After refurbishment, the R32 and R32A cars were renamed R32 Phase I, R32 Phase II, and R32 GE. The R32 Phase I cars (re-built by Morrison–Knudsen) had WABCO Air Brake packages, GE Master Controllers, and Thermo King HVAC units. The R32 Phase II cars (also re-built by Morrison–Knudsen) had NY Air Brake equipment, Westinghouse Master Controllers, and Stone Safety HVAC units. The ten prototype rebuild R32 GE cars differ from the Phase I and II cars as they were rebuilt to R38 specifications. They had experimental Sigma HVAC Units powered by A/C motors and solid state inverters, original traction motors rebuilt to 115 horsepower instead of the traditional 100 horsepower units, backlit ad signs, and different bulkhead designs. Since the cars were sent out to be overhauled based on how poorly they were performing (worst first), there were R32s and R32As rebuilt in both Phase I and Phase II configurations. There were about a dozen or more pairs that are composed of R32 and R32A mixes.

Retirement

The R160s replaced most of the R32s in the late 2000s.  The ten GE cars were retired first in the summer of 2007. The Phase II R32s followed a year later, from March 2008 until October 13, 2008. A handful of Phase I R32s were retired from early 2009 until November 2009, when it was decided to retire the NYCT R44s instead. By December 2010, only 232 active cars remained, 222 of which were assigned to 207th Street Yard, operating on the A and C. These had periodically underwent intermittent SMS (Scheduled Maintenance Service, a life-extension program) cycles – at a cost of $25 million – to extend their useful lives. 
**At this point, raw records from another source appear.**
Lemma canonicalize_canonical_witness :
  canonicalize (number := text) (lit " { "++[34%N]++lit "b"++[34%N]++lit " : 1, "++[34%N]++lit "7"++[34%N]++lit ":[true] }")
  = canonicalize (number := text) (lit "{"++[34%N]++lit "7"++[34%N]++lit ":[true],"++[34%N]++lit "b"++[34%N]++lit ":1}").
Proof.
  pose proof (canonicalize_canonical text literal_numbers
    (lit " { "++[34%N]++lit "b"++[34%N]++lit " : 1, "++[34%N]++lit "7"++[34%N]++lit ":[true] }") ltac:(repeat constructor)) as H.
  destruct (canonicalize _) as [c|e] eqn:E; [|exfalso; vm_compute in E; discriminate E].
  destruct H as [H _]. rewrite <- H. vm_compute in E. injection E as <-. reflexivity.
Defined.

Lemma sign_verifies_witness :
  let input := mkInput (js "POST") (js "https://hub/quotes") (js "payer") (Some (js "payee")) None None in
  let payload := lit "{"++[34%N]++lit "a"++[34%N]++lit ":1}" in
  exists h, sign repeat_sign tt input payload = Ok h /\ verify repeat_verify tt h payload = true.
Proof.
  intros input payload. assert (is_ok (sign repeat_sign tt input payload) = true) as Hok by (vm_compute; reflexivity).
  destruct (sign repeat_sign tt input payload) as [h|e] eqn:E.
  - exists h. split; [reflexivity|].
    apply (proj1 (sign_verifies text unit unit literal_numbers tally_buffers repeat_sign repeat_verify tt tt input payload h
      repeat_pair ltac:(repeat constructor) E)).
  - discriminate Hok.
Defined.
The R179s replaced the remainder of the R32s in the early 2020s. The cars were originally slated for retirement in 2017, but the R179s experienced delays in delivery. Subsequently, plans were changed to retain the R32s in order for them to provide a backup fleet and support service increased frequencies until in 2022, when they would finally be replaced by the R211s. By January 2020, it was again decided to retire the R32s with the R179s. 

With the R179 delivery completed, the R32s were gradually phased out until the last train made its final trip on the C on March 26, 2020. In June 2020, some cars were reactivated and transferred to East New York Yard to provide backup revenue service due to the R179s being pulled from service. The R32s re-entered service on the J and Z on July 1, 2020 and remained in service until being withdrawn again on October 8, 2020.

After a year in storage, the R32s were officially retired when the last train made final runs in December 2021 and January 2022 as part of a series of farewell trips organized by the New York Transit Museum on four consecutive Sundays. On December 19 and 26, 2021, and January 2, 2022, the train ran along the IND Sixth Avenue Line between Second Avenue and 145th Street. On January 9, 2022, the train ran along the IND Second Avenue Line, BMT Broadway Line, and BMT Brighton Line between 96th Street and Brighton Beach.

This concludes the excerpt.